Lemma accepted_height s round b :
  chain_ok s -> validateBlock s round b = Ok tt ->
  (st_LastBlockHeight s = 0 /\ h_Height (b_Header b) = st_InitialHeight s) \/
  (0 < st_LastBlockHeight s /\ h_Height (b_Header b) = st_LastBlockHeight s + 1 /\ st_InitialHeight s < h_Height (b_Header b)).
Proof.
  intros Hok (commit & b' & Hc & _)%(validated_iff _ _ _ Hok).
  destruct (next_height_cases s (h_Height (b_Header b)) Hok (Header_height _ (ct_basic _ _ _ _ Hc)) (ct_height _ _ _ _ Hc)); naive_solver.
Qed.

(** One block: the invariant and the state after it. *)
Lemma executed_ok s round b id txs params updates s' appHash :
  chain_ok s -> validateBlock s round b = Ok tt -> fits (updated_set s updates) ->
  updateState s id (b_Header b) txs params updates = Ok s' ->
  chain_ok (with_AppHash s' appHash) /\ after (with_AppHash s' appHash) b id /\
  st_ChainID s' = st_ChainID s /\ st_InitialHeight s' = st_InitialHeight s.
Proof.
  intros Hok Hv Hf Hu. pose proof (co_initial _ Hok) as Hi.
  assert (Hr : 0 < h_Height (b_Header b) /\ st_InitialHeight s <= h_Height (b_Header b) <= int64_max).
  { pose proof (proj1 (validated_iff s round b Hok) Hv) as (commit & b' & Hc & _). pose proof (ct_height _ _ _ _ Hc) as Hn.
    destruct (accepted_height _ _ _ Hok Hv) as [[? ?]|(? & ? & ?)]; [lia|]. split; [lia|]. split; [lia|]. rewrite Hn. unfold next_height.
    rewrite (proj2 (Z.eqb_neq _ _)) by lia. apply wrap64_range. }
  destruct Hr as [Hpos Hr]. apply validateBlock_iff in Hv as [commit Ha]. pose proof (ac_header _ _ _ _ Ha) as Hm.
  destruct (updateState_cases s id (b_Header b) txs params updates Hok Hf Hr) as [(_ & s1 & Hs & Hok' & Hex)|(_ & e & He)]; [|congruence].
  rewrite Hs in Hu. injection Hu as ->. destruct Hex as [E1 E2 E3 _ E4 E5 _ _ _ _ (E6 & E7 & _)]. split; [by apply with_AppHash_ok|]. split; [|done].
  constructor; cbn; [lia|done|done|rewrite E4; apply Hm|rewrite E5; split; [apply Hm|apply Hok]].
Qed.
Definition PruneStates (from to : Z) : StoreM unit :=
  if (from <=? 0) || (to <=? 0) then gfail ErrPruneHeights
  else if to <=? from then gfail ErrPruneHeights
  else
    db ← gget;
    match loadValidatorsInfo db to, loadConsensusParamsInfo db to with
    | None, _ => gfail (ErrValidatorsNotFound to)
    | _, None => gfail (ErrParamsNotFound to)
    | Some valInfo, Some paramsInfo =>
        let keepVals := match vi_ValidatorSet valInfo with
                        | None => [vi_LastHeightChanged valInfo; lastStoredHeightFor to (vi_LastHeightChanged valInfo)]
                        | Some _ => []
                        end in
        let keepParams := if bool_decide (ci_ConsensusParams paramsInfo = empty_params) then [ci_LastHeightChanged paramsInfo] else [] in
        prune_loop (Z.to_nat (to - from)) (to - 1) keepVals keepParams [] 0
    end.

Section voters.
  Context {crypto : CryptoLib}.

(** The validators, the voters, the parameters and the hash. *)
Definition LoadVoters (db : dbStore) (height : Z) (voterParams : option VoterParams)
  : outcome store_error (ValidatorSet * VoterSet * VoterParams * bytes) :=
  vip ← load_set db height;
  params ← match voterParams with
           | Some p => Ok p
           | None => match loadVoterParams db height with Some p => Ok p | None => Err (ErrNoVoterParamsForHeight height) end
           end;
  match loadProofHash db height with
  | None => Err (ErrNoProofHashForHeight height)
  | Some proofHash => voters ← SelectVoter vip proofHash params; Ok (vip, voters, params, proofHash)
  end.

Definition LoadFromDBOrGenesisDoc (GenesisDoc_Hash : GenesisDoc -> bytes) (now : Time) (db : dbStore) (genesisDoc : GenesisDoc)
  : outcome store_error ChainState :=
  state ← Load db;
  match state with
  | Some state => Ok state
  | None => lift_err ErrStoreGenesis (MakeGenesisState GenesisDoc_Hash now genesisDoc)
  end.

End voters.
(* ===== verification/StateProps.v ===== *)
(** * The state store remembers the chain

    The validators, the voters and the parameters loaded for a height of the
    past are those the state had at that height, up to the priorities of the
    validators, and pruning loses nothing at or above its bound. *)

From Stdlib Require Import ZArith Lia.
From stdpp Require Import prelude list gmap.
From S2P Require Import Prelude SafeMath Crypto Rand Validator ValidatorSet ValidatorLists ValidatorSetPriority.
From S2P Require Import ValidatorSetUpdate Proto Block VoterSet VerifyCommit Election Header Light ChainState ChainProps StateStore.

Local Open Scope Z_scope.
Local Open Scope go_scope.

(** ** Sets up to priorities *)

Definition erase (v : Validator) : Validator := set_priority v 0.

Lemma same_but_priority_erase l l' : same_but_priority l l' <-> erase <$> l' = erase <$> l.
Proof.
  split.
  - induction 1 as [|v v' l l' Hv _ IH]; [done|]. rewrite !fmap_cons, IH, Hv. by destruct v.
  - revert l'. induction l as [|v l IH]; intros [|v' l'] Heq; try done; [by constructor|].
    rewrite !fmap_cons in Heq. injection Heq as Ev El. constructor; [|by apply IH]. destruct v, v'. unfold erase, set_priority in *. cbn in *. congruence.
Qed.

(** Two sets that differ in priorities only. *)
Definition same_set (v w : ValidatorSet) : Prop := same_but_priority (Validators v) (Validators w).

#[global] Instance same_set_equiv : Equivalence same_set.
Proof.
  split.
  - intros v. apply same_but_priority_refl.
  - intros v w. unfold same_set. rewrite !same_but_priority_erase. done.
  - intros u v w. apply same_but_priority_trans.
Qed.

Definition same_voters (v w : VoterSet) : Prop :=
  same_but_priority (Voters v) (Voters w) /\ totalVotingWeight v = totalVotingWeight w.

(** *** Electing voters does not look at priorities *)

(** The result of a computation, mapped, with the errors renamed. *)
Definition omapo {E E' A B} (g : E -> E') (f : A -> B) (o : outcome E A) : outcome E' B :=
  match o with Ok a => Ok (f a) | Err e => Err (g e) | Panic => Panic end.

Lemma omapo_bind {E E' A A' B B'} (g : E -> E') (f : A -> A') (h : B -> B') (o : outcome E A) k k' :
  (forall a, k' (f a) = omapo g h (k a)) -> (omapo g f o ≫= k') = omapo g h (o ≫= k).
Proof. intros Hk. destruct o; cbn; auto. Qed.

Lemma insert_by_fmap {A B} (f : A -> B) lessA lessB x l :
  (forall a b, lessB (f a) (f b) = lessA a b) -> insert_by lessB (f x) (f <$> l) = f <$> insert_by lessA x l.
Proof.
  intros Hl. induction l as [|y l IH]; [done|]. rewrite fmap_cons. cbn [insert_by]. rewrite Hl.
  destruct (lessA y x); rewrite !fmap_cons; [by rewrite IH|done].
Qed.

Lemma sort_by_fmap {A B} (f : A -> B) lessA lessB l :
  (forall a b, lessB (f a) (f b) = lessA a b) -> sort_by lessB (f <$> l) = f <$> sort_by lessA l.
Proof.
  intros Hl. induction l as [|x l IH]; [done|]. rewrite fmap_cons. cbn [sort_by foldr] in *. unfold sort_by in IH.
  rewrite IH. by apply insert_by_fmap.
Qed.

Lemma rev_fmap {A B} (f : A -> B) (l : list A) : rev (f <$> l) = f <$> rev l.
Proof. induction l as [|x l IH]; [done|]. rewrite fmap_cons. cbn [rev]. by rewrite IH, fmap_app. Qed.

Definition erase_voter (v : voter) : voter := mkvoter (erase (val v)) (winPoint v).
Definition erase_voters (w : VoterSet) : VoterSet := mkVoterSet (erase <$> Voters w) (totalVotingWeight w).

Section erasing.
  Context {E E' : Type} (g : E -> E').

Lemma elect_scan_erase c t cum i :
  elect_scan (erase <$> c) t cum i = omapo g (fun '(i, v) => (i, erase v)) (elect_scan c t cum i).
Proof. revert cum i. induction c as [|v c IH]; intros cum i; [done|]. rewrite fmap_cons. cbn [elect_scan]. rewrite IH. cbn. by destruct (_ <? _). Qed.

Lemma electVoter_erase seed c n total :
  electVoter seed (erase <$> c) n total = omapo g (fun '(i, v, s) => (i, erase v, s)) (electVoter seed c n total).
Proof.
  unfold electVoter. destruct (RandomThreshold seed (wrapu64 total)) as [t s]. rewrite lenZ_fmap. destruct (_ || _); [done|].
  rewrite <- fmap_take, elect_scan_erase. apply omapo_bind. by intros [i v].
Qed.

Lemma getTotal_erase l : getTotalVotingPower (erase <$> l) = getTotalVotingPower l.
Proof. unfold getTotalVotingPower. generalize 0 as acc. induction l as [|v l IH]; intros acc; [done|]. apply IH. Qed.

Lemma move_erase c w : moveWinnerToLast (erase <$> c) w = omapo g (fmap erase) (moveWinnerToLast c w).
Proof.
  unfold moveWinnerToLast. rewrite list_lookup_fmap. destruct (c !! w); cbn; [|done].
  by rewrite <- fmap_take, <- fmap_drop, !fmap_app.
Qed.

Lemma top_erase l t p w : top_loop (erase_voter <$> l) t p w = top_loop l t p w.
Proof. revert p w. induction l as [|v l IH]; intros p w; [done|]. rewrite fmap_cons. cbn [top_loop]. rewrite IH. done. Qed.

Lemma zeros_erase l z : trailing_zeros (erase <$> l) z = omapo g id (trailing_zeros l z).
Proof. revert z. induction l as [|v l IH]; intros z; [done|]. rewrite fmap_cons. cbn [trailing_zeros]. rewrite IH. cbn. by destruct (_ =? 0). Qed.

Lemma big_div_map a b : big_div a b = omapo g id (big_div a b).
Proof. unfold big_div. by destruct (b =? 0). Qed.

Lemma accumulate_erase p l : accumulateWinPoints p (erase_voter <$> l) = omapo g (fmap erase_voter) (accumulateWinPoints p l).
Proof.
  induction l as [|v l IH]; [done|]. rewrite fmap_cons. cbn [accumulateWinPoints]. rewrite big_div_map. apply omapo_bind. intros a.
  rewrite IH. by apply omapo_bind.
Qed.

Lemma assign_erase T W l acc :
  assign_weights T W (erase_voter <$> l) acc = omapo g (fun '(l, t) => (erase_voter <$> l, t)) (assign_weights T W l acc).
Proof.
  revert acc. induction l as [|v l IH]; intros acc; [done|]. rewrite fmap_cons. cbn [assign_weights]. rewrite big_div_map.
  apply omapo_bind. intros a. rewrite big_div_map. apply omapo_bind. intros w. cbn zeta. rewrite IH. apply omapo_bind. by intros [r t].
Qed.

Lemma sortVoters_erase l : sortVoters (erase_voter <$> l) = erase_voter <$> sortVoters l.
Proof. by apply sort_by_fmap. Qed.

Lemma points_erase (l : list voter) : winPoint <$> (erase_voter <$> l) = winPoint <$> l.
Proof. by rewrite <- list_fmap_compose. Qed.

Lemma elect_loop_erase fuel T t m z seed c voters losers :
  elect_loop fuel T t m z seed (erase <$> c) (erase_voter <$> voters) losers =
  omapo g (fmap erase) (elect_loop fuel T t m z seed c voters losers).
Proof.
  revert seed c voters losers. induction fuel as [|fuel IH]; intros seed c voters losers; [done|]. cbn [elect_loop].
  rewrite accumulate_erase. apply omapo_bind. intros vs. rewrite lenZ_fmap, electVoter_erase. apply omapo_bind. intros [[i w] s].
  rewrite move_erase. apply omapo_bind. intros c'. cbn zeta.
  change [mkvoter (erase w) precisionForSelection] with (erase_voter <$> [mkvoter w precisionForSelection]). rewrite <- fmap_app.
  rewrite points_erase, assign_erase. apply omapo_bind. intros [vs2 tot]. rewrite sortVoters_erase, !lenZ_fmap.
  replace (if m <=? lenZ vs2 then erase_voter <$> sortVoters vs2 else erase_voter <$> vs2)
    with (erase_voter <$> (if m <=? lenZ vs2 then sortVoters vs2 else vs2)) by (by destruct (m <=? lenZ vs2)).
  set (vs3 := if m <=? lenZ vs2 then sortVoters vs2 else vs2). rewrite !lenZ_fmap. unfold getTopByzantineVotingWeight. rewrite top_erase.
  destruct (_ && _).
  { cbn [omapo]. by rewrite <- !list_fmap_compose. }
  destruct (_ =? _); [|apply IH]. cbn [omapo]. by rewrite <- !list_fmap_compose.
Qed.

Lemma sum_weight_erase l acc : sum_weight (erase <$> l) acc = omapo g id (sum_weight l acc).
Proof.
  revert acc. induction l as [|v l IH]; intros acc; [done|]. rewrite fmap_cons. cbn [sum_weight]. rewrite IH. cbn.
  by destruct (_ <? _).
Qed.

Lemma wrap_erase l : WrapValidatorsToVoterSet (erase <$> l) = omapo g erase_voters (WrapValidatorsToVoterSet l).
Proof.
  unfold WrapValidatorsToVoterSet, updateTotalVotingWeight. cbn [Voters].
  rewrite (sort_by_fmap erase less_by_power less_by_power) by done. rewrite sum_weight_erase. by apply omapo_bind.
Qed.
══════
**Problem to solve**
Give back exactly the lines above, from the line containing "match loadValidatorsInfo db" through the line containing "From S2P Require Import Prelude", with both end lines and nothing more.

**Exercise answer**
    match loadValidatorsInfo db to, loadConsensusParamsInfo db to with
    | None, _ => gfail (ErrValidatorsNotFound to)
    | _, None => gfail (ErrParamsNotFound to)
    | Some valInfo, Some paramsInfo =>
        let keepVals := match vi_ValidatorSet valInfo with
                        | None => [vi_LastHeightChanged valInfo; lastStoredHeightFor to (vi_LastHeightChanged valInfo)]
                        | Some _ => []
                        end in
        let keepParams := if bool_decide (ci_ConsensusParams paramsInfo = empty_params) then [ci_LastHeightChanged paramsInfo] else [] in
        prune_loop (Z.to_nat (to - from)) (to - 1) keepVals keepParams [] 0
    end.

Section voters.
  Context {crypto : CryptoLib}.

(** The validators, the voters, the parameters and the hash. *)
Definition LoadVoters (db : dbStore) (height : Z) (voterParams : option VoterParams)
  : outcome store_error (ValidatorSet * VoterSet * VoterParams * bytes) :=
  vip ← load_set db height;
  params ← match voterParams with
           | Some p => Ok p
           | None => match loadVoterParams db height with Some p => Ok p | None => Err (ErrNoVoterParamsForHeight height) end
           end;
  match loadProofHash db height with
  | None => Err (ErrNoProofHashForHeight height)
  | Some proofHash => voters ← SelectVoter vip proofHash params; Ok (vip, voters, params, proofHash)
  end.

Definition LoadFromDBOrGenesisDoc (GenesisDoc_Hash : GenesisDoc -> bytes) (now : Time) (db : dbStore) (genesisDoc : GenesisDoc)
  : outcome store_error ChainState :=
  state ← Load db;
  match state with
  | Some state => Ok state
  | None => lift_err ErrStoreGenesis (MakeGenesisState GenesisDoc_Hash now genesisDoc)
  end.

End voters.
(* ===== verification/StateProps.v ===== *)
(** * The state store remembers the chain

    The validators, the voters and the parameters loaded for a height of the
    past are those the state had at that height, up to the priorities of the
    validators, and pruning loses nothing at or above its bound. *)

From Stdlib Require Import ZArith Lia.
From stdpp Require Import prelude list gmap.
From S2P Require Import Prelude SafeMath Crypto Rand Validator ValidatorSet ValidatorLists ValidatorSetPriority.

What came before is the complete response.